(** * ping: an ICMP echo client (main.go)

    A shallow embedding of [checkSum] and of [ping] from the point where
    the connection is open, with the properties of the packet builder, of
    the one's-complement checksum, of the request loop and of the run
    statistics.

    Conventions.
    - Unsigned Go integers ([uint8], [uint16], [uint32]) are values of [N],
      signed ones ([int], [int64]) are values of [Z]; every operation
      writes its wrap-around out.  [int] is taken to be 64 bits wide.
    - A byte slice is a [list byte]; indexing or storing out of range,
      [make] with a negative length and an integer division by zero
      panic, as the Go runtime does.  Running out of memory is not
      modelled.
    - The network is a parameter: a [transport] answers each written
      datagram with what [conn.Write] and [conn.Read] returned and with
      the milliseconds that passed meanwhile.  The deadline set before
      each write is the transport's affair.
    - Of what is printed, the line per request and the operands of the
      final summary are kept; the banner before the loop and the remote
      address are not.  A host that cannot be dialled ends the program
      before any of this. *)

From Stdlib Require Import ZArith NArith Lia List Bool String.
From Stdlib.Strings Require Import Byte.
From Stdlib Require Import Floats DecimalString.
From stdpp Require Import base list.
From Equations Require Import Equations.
Import ListNotations.

Local Open Scope Z_scope.
Lemma incomplete_window_mid : forall p q T start,
  first_at sub (p ++ q ++ T) -> (0 <= start)%Z ->
  Bytes.find (p ++ q) sub start = (-1)%Z.
Proof.
  intros p q T start Hfirst Hstart.
  apply (find_incomplete sub (p ++ q ++ T) (p ++ q) (T ++ sub));
    auto using sub_nonempty.
  - now rewrite <- !app_assoc.
  - rewrite !length_app, sub_length. lia.
Qed.

Lemma read_chunks_cons : forall self sz sizes,
  read_chunks self (sz :: sizes) =
    (fst (read_chunk self sz) :: fst (read_chunks (snd (read_chunk self sz)) sizes),
     snd (read_chunks (snd (read_chunk self sz)) sizes)).
Proof.
  intros. cbn [read_chunks]. destruct (read_chunk self sz) as [c s1].
  cbn [fst snd]. destruct (read_chunks s1 sizes). reflexivity.
Qed.

Lemma scan_tail : forall pre p self,
  scanning self p (pre ++ seg1 :: seg2 :: more) ->
  Forall fits pre ->
  first_at sub (p ++ concat pre ++ tail_) ->
  exists self',
    read_chunks self (repeat size (S (S (length pre)))) = (p :: pre ++ [tail_], self') /\
    _at_eof self' = true /\
    Transport.remaining (_content self') = boundary ++ rest ++ concat more.
Proof.
  induction pre as [|q pre IH]; intros p self Hscan Hfits Hfirst.
  - cbn [app concat] in *.
    destruct (step_not_found self p seg1 (seg2 :: more) Hscan Hseg1)
      as (self1 & Hr1 & Hscan1).
    { apply incomplete_window_last; [exact Hfirst | lia]. }
    destruct (step_found self1 Hscan1) as (self2 & Hr2 & Heof & Hrem).
    { exact (first_at_drop _ _ _ Hfirst). }
    exists self2. cbn [length repeat].
    rewrite read_chunks_cons, Hr1. cbn [fst snd].
    rewrite read_chunks_cons, Hr2. cbn [fst snd read_chunks]. auto.
  - cbn [app concat] in *. inversion Hfits as [|? ? Hq Hrest]; subst.
    destruct (step_not_found self p q (pre ++ seg1 :: seg2 :: more) Hscan Hq)
      as (self1 & Hr1 & Hscan1).
    { apply (incomplete_window_mid p q (concat pre ++ tail_)); [|lia].
      now rewrite <- app_assoc in Hfirst. }
    destruct (IH q self1 Hscan1 Hrest) as (self2 & Hr2 & Heof & Hrem).
    { rewrite <- app_assoc in Hfirst. exact (first_at_drop _ _ _ Hfirst). }
    exists self2. cbn [length repeat]. cbn [length repeat] in Hr2.
    rewrite read_chunks_cons, Hr1. cbn [fst snd]. rewrite Hr2. auto.
Qed.

Lemma scan_body : forall pre self,
  fresh self (pre ++ seg1 :: seg2 :: more) ->
  Forall fits pre ->
  first_at sub (concat pre ++ tail_) ->
  exists self',
    read_chunks self (repeat size (S (length pre))) = (pre ++ [tail_], self') /\
    _at_eof self' = true /\
    Transport.remaining (_content self') = boundary ++ rest ++ concat more.
Proof.
  intros [|p pre] self Hfresh Hfits Hfirst; cbn [app concat] in *.
  - destruct (first_found self Hfresh Hfirst) as (self1 & Hr & Heof & Hrem).
    exists self1. cbn [length repeat].
    rewrite read_chunks_cons, Hr. cbn [fst snd read_chunks]. auto.
  - inversion Hfits as [|? ? Hp Hrest]; subst.
    destruct pre as [|q pre]; cbn [app concat] in *.
    + rewrite <- app_assoc in Hfirst. cbn [app] in Hfirst.
      destruct (first_not_found self p seg1 (seg2 :: more) Hfresh Hp Hseg1)
        as (self1 & Hr1 & Hscan1).
      { apply incomplete_window_last; [exact Hfirst | lia]. }
      destruct (step_found self1 Hscan1) as (self2 & Hr2 & Heof & Hrem).
      { exact (first_at_drop _ _ _ Hfirst). }
      exists self2. cbn [length repeat].
      rewrite read_chunks_cons, Hr1. cbn [fst snd].
      rewrite read_chunks_cons, Hr2. cbn [fst snd read_chunks]. auto.
    + inversion Hrest as [|? ? Hq Hrest']; subst.
      rewrite <- !app_assoc in Hfirst.
      destruct (first_not_found self p q (pre ++ seg1 :: seg2 :: more) Hfresh Hp Hq)
        as (self1 & Hr1 & Hscan1).
      { apply (incomplete_window_mid p q (concat pre ++ tail_)); [exact Hfirst|lia]. }
      destruct (scan_tail pre q self1 Hscan1 Hrest') as (self2 & Hr2 & Heof & Hrem).
      { exact (first_at_drop _ _ _ Hfirst). }
      exists self2. cbn [length repeat]. cbn [length repeat] in Hr2.
      rewrite read_chunks_cons, Hr1. cbn [fst snd]. rewrite Hr2. auto.
Qed.

End Straddling.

- - -

Requirement - Which lines of the material contain the string "auto"? List each of them.

Result for this exercise -
    auto using sub_nonempty.
    rewrite read_chunks_cons, Hr2. cbn [fst snd read_chunks]. auto.
    rewrite read_chunks_cons, Hr1. cbn [fst snd]. rewrite Hr2. auto.
    rewrite read_chunks_cons, Hr. cbn [fst snd read_chunks]. auto.
      rewrite read_chunks_cons, Hr2. cbn [fst snd read_chunks]. auto.
      rewrite read_chunks_cons, Hr1. cbn [fst snd]. rewrite Hr2. auto.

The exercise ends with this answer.